Wood goes on to tell the tragically typical tale of a young man who was, and probably still is, trapped in this vicious cycle. The guy couldn’t get a viable job because he had a long adolescent rap sheet that started with a minor drug charge. As a result, in order to buy diapers for his baby, the young man was forced to sell pot. Wood says he used to arrest the guy all the time to boost his numbers. Hassling nonviolent drug offenders used to really bother him, but they accounted for 90 percent of his arrests and without them, there was no way he could have met his quotas. Arresting this young man in particular really got to Wood, because as he recalled: “The only difference between this kid and me is that when I had a dime bag in my pocket there wasn’t a f—— chance in hell that someone was gonna look, but him — he was gonna get caught eventually.” Wood’s point is that the black community isn’t innately more prone to crime than the white community; it’s just that white people are far less likely to get busted for the minor drug offenses that so often thrust young black people into the pernicious pattern of imprisonment.
The number one problem propelling this obviously unjust cycle is, according to Wood, the war on drugs. The federal policies born of this perverse “war” grant monetary rewards to police forces across the country for all drug-related arrests. With this in mind, it’s no surprise that arrest quotas have grown increasingly more popular and important among police chiefs who wish to profit, personally and professionally, from the glut of government money allocated to “winning” the war on drugs. But how, exactly, do you win such a war?
You would think that the standard for progress on this front would be a decline in drug-related crimes. As we have seen, however, drug-related arrest quotas — the current measure of success — only serve to increase arrests, and thus increase crime. Therefore, under this system, police efforts to resolve the problem of drug abuse in America will only continue to inflate the amount of drug-related crime, real and perceived. As a result, the war on drugs will continue to sustain and intensify the systematic injustices that are routinely committed against marginalized communities in cities like Baltimore.
When asked how he was able to enforce the damnable drug laws that he recognized as being the source of so much social injustice and racial inequality, Wood offered one of the most shocking, yet refreshingly honest answers I have ever heard: “It was f—— fun! I lived for the chase! I mean, think about this: you’re in a police car, you’ve got the sirens, you’re going down your favorite highway or whatever… and you’re goin through side roads, you’re chasin’ some guy. There is no adrenaline rush that has ever compared to that. It’s incredible.”

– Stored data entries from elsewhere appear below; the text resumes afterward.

(* ===== verification/MemCalls.v ===== *)
(** * Memory system calls

    modules/syscall/src/syscall_mem/imp.rs and what of modules/async_mem it needs
    beyond [Memory]: [mremap], the tables of shared memory (lib.rs, shared.rs) and the
    copy of an address space that a fork makes ([clone_alloc] of area.rs,
    [clone_or_err] of lib.rs).

    There are several page tables: the operations of [MemWorld] act on the selected
    one, [PageTables] makes, selects and fills them.  Memory accessed by its virtual
    address is the physical page that the table in use maps there; an access without
    one is a fault in the kernel, a panic.  The global tables of shared memory are
    behind spinning locks: taking one that the caller already holds never ends. *)

From S2P Require Import Prelude BTree Path Vfs RootFs Fops UserMem TimeStat Link FdManager FdCalls Memory.

Open Scope Z_scope.

Class PageTables (W : Type) `{MemWorld W} := {
  pt_try_new : W → outcome (nat * W);
  pt_current : W → nat;
  pt_select : nat → W → W;
  pt_map : Z → Z → Z → W → outcome W;          (** vaddr, paddr, flags; one page *)
  pt_map_fault : Z → Z → W → outcome W;        (** vaddr, flags; one page *)
  va_page : Z → W → option PageRef;            (** the page at an address, in the table in use *)
  global_alloc : Z → W → outcome (Z * W)       (** pages; the physical address *)
}.

(** [MappingFlags]. *)
Definition READ : Z := 1.
Definition WRITE : Z := 2.
Definition EXECUTE : Z := 4.
Definition USER : Z := 8.

Section clone.
Context {W : Type} `{PageTables W}.

(** An operation on the page table [k]. *)
Definition on_table (k : nat) (f : W → outcome W) (w : W) : outcome W :=
  let old := pt_current w in
  w ← f (pt_select k w); Ok (pt_select old w).

(** ** [MapArea::clone_alloc] *)

(** Every page of a shared area that is not there yet. *)
Fixpoint fault_missing (i n : nat) (a : MapArea) (w : W) : outcome (MapArea * W) :=
  match n with
  | O => Ok (a, w)
  | S n =>
      '(a, w) ← (match pages a !! i with
                 | Some None => '(_, a, w) ← handle_page_fault (vaddr a + Z.of_nat i * PAGE_SIZE_4K) 0 a w; Ok (a, w)
                 | _ => Ok (a, w)
                 end);
      fault_missing (S i) n a w
  end.
(** The pages of a shared area in the table [child]. *)
Fixpoint map_shared (child : nat) (va f : Z) (ps : list (option PageRef)) (w : W) : outcome W :=
  match ps with
  | [] => Ok w
  | Some p :: ps =>
      w ← on_table child (λ w, unwrap (pt_map va (page_paddr p w) f w)) w;
      map_shared child (va + PAGE_SIZE_4K) f ps w
  | None :: _ => Panic
  end.
(** Copies of the pages of an area that has some. *)
Fixpoint copy_pages (child : nat) (va f : Z) (ps : list (option PageRef)) (w : W) : outcome (list (option PageRef) * W) :=
  match ps with
  | [] => Ok ([], w)
  | Some p :: ps =>
      '(new, w) ← unwrap (page_alloc w);
      let w := page_set_bytes new (page_bytes p w) w in
      w ← on_table child (λ w, unwrap (pt_map va (page_paddr new w) f w)) w;
      '(ps, w) ← copy_pages child (va + PAGE_SIZE_4K) f ps w;
      Ok (Some new :: ps, w)
  | None :: ps =>
      w ← on_table child (λ w, unwrap (pt_map_fault va f w)) w;
      '(ps, w) ← copy_pages child (va + PAGE_SIZE_4K) f ps w;
      Ok (None :: ps, w)
  end.
(** [as_slice], by the virtual address. *)
Fixpoint as_slice (va : Z) (n : nat) (w : W) : outcome (list Z) :=
  match n with
  | O => Ok []
  | S n =>
      match va_page va w with
      | Some p => bs ← as_slice (va + PAGE_SIZE_4K) n w; Ok (page_bytes p w ++ bs)
      | None => Panic
      end
  end.
Definition clone_backend (b : option MemBackend) : outcome (option MemBackend) :=
  match b with Some b => b ← backend_clone b; Ok (Some b) | None => Ok None end.

(** The copy, and the area itself, which gets its missing pages if it is shared. *)
Definition clone_alloc (child : nat) (a : MapArea) (w : W) : outcome (MapArea * MapArea * W) :=
  if shared a then
    '(a, w) ← fault_missing 0 (length (pages a)) a w;
    w ← map_shared child (vaddr a) (flags a) (pages a) w;
    b ← clone_backend (backend a);
    Ok (with_backend a b, a, w)
  else if allocated a then
    data ← as_slice (vaddr a) (length (pages a)) w;
    b ← clone_backend (backend a);
    let old := pt_current w in
    '(new, w) ← new_alloc (vaddr a) (length (pages a)) (flags a) (Some data) b (pt_select child w);
    Ok (new, a, pt_select old w)
  else
    '(ps, w) ← copy_pages child (vaddr a) (flags a) (pages a) w;
    b ← clone_backend (backend a);
    Ok (with_backend (with_pages a ps) b, a, w).

(** ** [MemorySet::clone_or_err] *)

(** The regions of the kernel: physical address, size, flags. *)
Context (memory_regions : list (Z * Z * Z)) (phys_to_virt : Z → Z).
Fixpoint map_kernel (rs : list (Z * Z * Z)) (w : W) : outcome W :=
  match rs with
  | [] => Ok w
  | (pa, sz, f) :: rs => w ← unwrap (pt_map_region (phys_to_virt pa) pa sz f w); map_kernel rs w
  end.

(** The areas of the parent after the clone, and those of the child. *)
Fixpoint clone_areas (child : nat) (m : list (Z * MapArea)) (new : list (Z * MapArea)) (w : W)
    : outcome (list (Z * MapArea) * list (Z * MapArea) * W) :=
  match m with
  | [] => Ok ([], new, w)
  | (k, a) :: m =>
      '(a', a, w) ← clone_alloc child a w;
      '(m, new, w) ← clone_areas child m (bt_insert k a' new) w;
      Ok ((k, a) :: m, new, w)
  end.
Fixpoint attach_all (child : nat) (l : list (Z * Z * SharedMem)) (ms : MemorySet) (w : W) : outcome (MemorySet * W) :=
  match l with
  | [] => Ok (ms, w)
  | (addr, f, mem) :: l =>
      let old := pt_current w in
      '(ms, w) ← attach_shared_mem mem addr f ms (pt_select child w);
      attach_all child l ms (pt_select old w)
  end.

(** The page table of the child with its memory set, the parent's, the world. *)
Definition clone_or_err (ms : MemorySet) (w : W) : outcome (nat * MemorySet * MemorySet * W) :=
  '(child, w) ← unwrap (pt_try_new w);
  w ← on_table child (map_kernel memory_regions) w;
  '(m, new, w) ← clone_areas child (owned_mem ms) [] w;
  let ms' := {| owned_mem := new; private_mem := private_mem ms; attached_mem := [] |} in
  '(ms', w) ← attach_all child (attached_mem ms) ms' w;
  Ok (child, ms', with_owned ms m, w).

(** Dropping a memory set. *)
Definition drop_memory_set (ms : MemorySet) (w : W) : outcome W := '(_, w) ← unmap_user_areas ms w; Ok w.

(** ** [MemorySet::mremap] *)

Context (user_memory_start : Z).

(** Copying the pages that are there, [n] of them from [addr], to where they have
    moved; [false] is the answer -1. *)
Fixpoint move_pages (n : nat) (addr dest : Z) (ms : MemorySet) (w : W) : outcome (bool * MemorySet * W) :=
  match n with
  | O => Ok (true, ms, w)
  | S n =>
      match check_page_table_entry_validity addr w with
      | inl _ =>
          '(ms, w) ← (match manual_alloc_for_lazy dest ms w with
                      | (Ok _, ms, w) =>
                          match va_page addr w, va_page dest w with
                          | Some p, Some q => Ok (ms, page_set_bytes q (page_bytes p w) w)
                          | _, _ => Panic
                          end
                      | (Err _, ms, w) => Ok (ms, w)
                      | (Panic, _, _) => Panic
                      end);
          move_pages n (addr + PAGE_SIZE_4K) (dest + PAGE_SIZE_4K) ms w
      | inr PagingNotMapped => move_pages n (addr + PAGE_SIZE_4K) (dest + PAGE_SIZE_4K) ms w
      | inr PagingNoMemory => Ok (false, ms, w)
      end
  end.

(** The number of pages [(start..=end).step_by(PAGE_SIZE_4K)] goes through. *)
Definition pages_between (start end_ : Z) : nat := Z.to_nat ((end_ - start) / PAGE_SIZE_4K + 1).

Definition mremap (old_start old_size new_size : Z) (ms : MemorySet) (w : W) : outcome (Z * MemorySet * W) :=
  match find_free_area user_memory_start old_start new_size ms with
  | None => Ok (-1, ms, w)
  | Some start =>
      let old_page_start := align_down_4k old_start in
      let old_page_end := align_down_4k (wrap64 (old_start + old_size - 1)) in
      '(ms, w) ← new_region start new_size false (Z.lor USER (Z.lor READ WRITE)) None None ms w;
      _ ← rassert (is_aligned_4k (wrap64 (start + new_size)));
      '(moved, ms, w) ← move_pages (pages_between old_page_start old_page_end) old_page_start start ms w;
      if moved : bool then '(ms, w) ← munmap old_start old_size ms w; Ok (start, ms, w) else Ok (-1, ms, w)
  end.
End clone.

(** ** The tables of shared memory *)

Record shm_tables := mk_shm { SHMID : Z; KEY_TO_SHMID : gmap Z Z; SHARED_MEMS : gmap Z SharedMem }.
(* ===== verification/MemCallsProps.v ===== *)
(** * What the memory calls promise

    Any sequence of calls with page-aligned addresses keeps the address space, the
    attached segments and the heap well formed and never panics, whatever the calls
    answer; and what the calls do not do. *)

From S2P Require Import Prelude BTree Path Vfs RootFs Fops UserMem TimeStat Link FdManager FdCalls Memory MemoryProps MemorySpec MemCalls.

Open Scope Z_scope.

(** What mapping a region of the page table and allocating a segment promise. *)
Class ShmLaws (W : Type) `{MemWorldLaws W, !PageTables W} := {
  law_map_region : ∀ va pa sz f w,
    va mod PAGE_SIZE_4K = 0 → sz mod PAGE_SIZE_4K = 0 → 0 ≤ sz →
    (∀ p, p mod PAGE_SIZE_4K = 0 → va ≤ p < va + sz → pt_flags w p = None) →
    ∃ w', pt_map_region va pa sz f w = Ok w' ∧
      ∀ p, p mod PAGE_SIZE_4K = 0 →
        pt_flags w' p = if decide (va ≤ p < va + sz) then Some f else pt_flags w p;
  law_global_alloc : ∀ n w, global_alloc n w ≠ Panic ∧
    ∀ pa w', global_alloc n w = Ok (pa, w') → ∀ p, pt_flags w' p = pt_flags w p
}.

Section calls.
Context {W : Type} `{ShmLaws W}.
Context (user_memory_start now_secs : Z) (file_of : Z → option MemBackend).
Context (Hums : 0 ≤ user_memory_start < 2 ^ 63 ∧ user_memory_start mod PAGE_SIZE_4K = 0).
(** The pages of user space that the kernel maps without an area of the set: the page of
    the signal trampoline. *)
Context (T : Z → Prop).
Notation mcall := (call (memw W)).
Notation world := (sysw (memw W)).

(** ** The invariant *)

Definition segment_ok (m : SharedMem) : Prop :=
  0 < sm_size m < 2 ^ 62 ∧ sm_size m mod PAGE_SIZE_4K = 0.

Record mem_ok (R : Z → Prop) (x : memw W) : Prop := {
  mo_wf : ms_wf R (mw_set x) (mw_pt x);
  mo_att : attached_ok T R (mw_set x);
  mo_heap : mw_heap_bottom x ≤ mw_heap_top x ≤ mw_heap_bottom x + MAX_HEAP_SIZE;
  mo_id : 0 ≤ SHMID (mw_shm x);
  mo_private k m : bt_get k (private_mem (mw_set x)) = Some m → k < SHMID (mw_shm x) ∧ segment_ok m;
  mo_sorted : bt_sorted (private_mem (mw_set x));
  mo_shared k m : SHARED_MEMS (mw_shm x) !! k = Some m → segment_ok m
}.

(** A call that answers and leaves a well-formed process, with its reserved pages. *)
Definition answers {A} (m : mcall A) (w : world) (Q : A → world → Prop) : Prop :=
  match m w with
  | (inl a, w') => Q a w'
  | (inr r, w') => returned r = true ∧ ∃ R, mem_ok R (sw_io w')
  end.
Lemma answers_bind {A B} (m : mcall A) (f : A → mcall B) w Q :
  answers m w (λ a w', answers (f a) w' Q) → answers (m ≫= f) w Q.
Proof. unfold answers, mbind, call_bind. by destruct (m w) as [[a|r] w']. Qed.
Lemma answers_mono {A} (m : mcall A) w (Q Q' : A → world → Prop) :
  answers m w Q → (∀ a w', Q a w' → Q' a w') → answers m w Q'.
Proof. unfold answers. intros Hm HQ. destruct (m w) as [[a|r] w']; [by apply HQ|done]. Qed.
Lemma answers_ret {A} (a : A) w (Q : A → world → Prop) : Q a w → answers (mret a) w Q.
Proof. done. Qed.
Lemma answers_reads {A} (f : world → A) w (Q : A → world → Prop) : Q (f w) w → answers (reads f) w Q.
Proof. done. Qed.
Lemma answers_io {A} (f : memw W → A * memw W) w (Q : A → world → Prop) :
  (∀ a x, f (sw_io w) = (a, x) → Q a (mk_sysw x (sw_table w) (sw_limit w) (sw_mem w))) → answers (in_io f) w Q.
Proof. intros HQ. unfold answers, in_io. destruct (f (sw_io w)) as [a x]. by apply HQ. Qed.
Lemma answers_fail {A} e w (Q : A → world → Prop) R : mem_ok R (sw_io w) → answers (fail e) w Q.
Proof. intros Hx. split; [done|by exists R]. Qed.
Lemma answers_check b e w (Q : unit → world → Prop) R :
  mem_ok R (sw_io w) → (b = true → Q () w) → answers (check b e) w Q.
Proof. intros Hx HQ. unfold check. destruct b; [by apply HQ|by apply (answers_fail _ _ _ R)]. Qed.

(** An operation that succeeds. *)
Lemma answers_set_ok {A} (f : MemorySet → W → outcome (A * MemorySet * W)) a ms' pt' w (Q : A + AxError → world → Prop) :
  f (mw_set (sw_io w)) (mw_pt (sw_io w)) = Ok (a, ms', pt') →
  Q (inl a) (mk_sysw (with_set ms' pt' (sw_io w)) (sw_table w) (sw_limit w) (sw_mem w)) → answers (on_set f) w Q.
Proof. intros E HQ. unfold answers, on_set, in_io, mbind, call_bind. by rewrite E. Qed.
Lemma answers_set_err {A} (f : MemorySet → W → outcome (A * MemorySet * W)) e w (Q : A + AxError → world → Prop) :
  f (mw_set (sw_io w)) (mw_pt (sw_io w)) = Err e → Q (inr e) w → answers (on_set f) w Q.
Proof. intros E HQ. unfold answers, on_set, in_io, mbind, call_bind. rewrite E. by destruct w. Qed.
Lemma answers_set_unit f ms' pt' w (Q : unit → world → Prop) :
  f (mw_set (sw_io w)) (mw_pt (sw_io w)) = Ok (ms', pt') →
  Q () (mk_sysw (with_set ms' pt' (sw_io w)) (sw_table w) (sw_limit w) (sw_mem w)) → answers (on_set_unit f) w Q.
Proof. intros E HQ. apply answers_bind. eapply answers_set_ok; [by rewrite E|]. exact HQ. Qed.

Wood’s startling response sheds light on the attitudes of our police officers. While most of them are just like us, they have to pretend that they aren’t. If an active officer were to make a comment like Wood’s, they’d probably be met with some serious, and understandable criticism. Yet, who among us can’t imagine the thrill of racing down the street, sirens blaring, gun-on-hip, chasing a proverbial bad guy? We like to imagine that our officers always act with reason and compassion, but how many of us would exhibit those traits in the heat of a chase, or a drug bust, or a raid? I suspect that most of us would find it difficult to be kind and considerate.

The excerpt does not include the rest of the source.